Calvin Cycle products

glucose, ADP, NADP+

Photorespiration

Using oxygen instead of CO2 to do carbon fixation in the Calvin cycle as a last resort to keep alive

C4 plants

These plants use bundle sheath cells to prevent oxygen from entering and modify CO2 to create malate a 4 carbon molecule. Malate will then release Carbon from the bundle sheath cells into the Calvin cycle in order for it to create ATP.

CAM plants

The stomata opens only at night in order to take in co2 and release O2, the co2 is stored as crassulaceam acid so it may be broken down during the day.
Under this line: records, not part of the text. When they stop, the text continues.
(** The first group of the leftmost match of the regular expression:
    [filename=], a quote or none, then one or more code units that are
    neither a quote nor a semicolon. *)
Fixpoint match_filename (s : jsstring) : option jsstring :=
  match s with
  | [] => None
  | _ :: s' =>
      if startsWith (js "filename=") s then
        let r := drop 9 s in
        match take_while filename_char (match r with 34%N :: r' => r' | _ => r end) with
        | [] => match_filename s'
        | g => Some g
        end
      else match_filename s'
  end.

(** The name of the downloaded file; [None] is a [RangeError] of the clock. *)
Definition download_filename (now : Z) (disposition : option jsstring) : option jsstring :=
  iso ← toISOString now;
  let filename := js "aurora-waf-backup-" ++ slice_head 10 iso ++ js ".db" in
  Some match disposition with
       | Some h => if includes (js "filename=") h then default filename (match_filename h) else filename
       | None => filename
       end.

Definition download_headers (st : Storage) : gmap jsstring jsstring :=
  match getAuthToken st with
  | Some (c :: t) => {[ js "Authorization" := js "Bearer " ++ c :: t ]}
  | _ => ∅
  end.

(** What [fetch] and then [blob] settle with. *)
Inductive download_outcome :=
| DownloadRejected (m : jsstring)
| DownloadAnswered (status : Z) (disposition : option jsstring) (blob : result jsstring unit).

Definition status_ok (status : Z) : bool := (200 <=? status)%Z && (status <=? 299)%Z.

Definition handleDownloadLocal (s : BackupRestoreTab) : BackupRestoreTab := set_error [] (set_downloading true s).

(** The [catch] and [finally] of the handler. *)
Definition download_failed (s : BackupRestoreTab) (m : jsstring) : BackupRestoreTab * option jsstring :=
  (set_downloading false (set_error (str_or m (js "Lỗi xuất file snapshot database")) s), None).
Prevents excess water loss

Carbon cycle

CO2 is removed from the air by photosynthesizing organisms. The CO2 is used in the development of sugars during photosynthesis . These sugars which contain carbon are passed down through food chains and food webs through each trophic level. All organisms then releases carbon through cellular respiration replenishing the carbon in the air and starting the cycle over

Energetic hypothesis

We have short food chains due to the 10% rule of energy (90% of energy is lost as heat by metabolism of that organism only 10% of the energy is passed on to the next level)

Stroma

The fluid of the chloroplast surrounding the thylakoid membrane;location of the Calvin Cycle

Grana (granum)

the stacks of thylakoids embedded in the stroma of a chloroplast.

Thylakoid

The photosynthetic discs within a chloroplast that contains light-gathering pigment molecules and electron transport chains.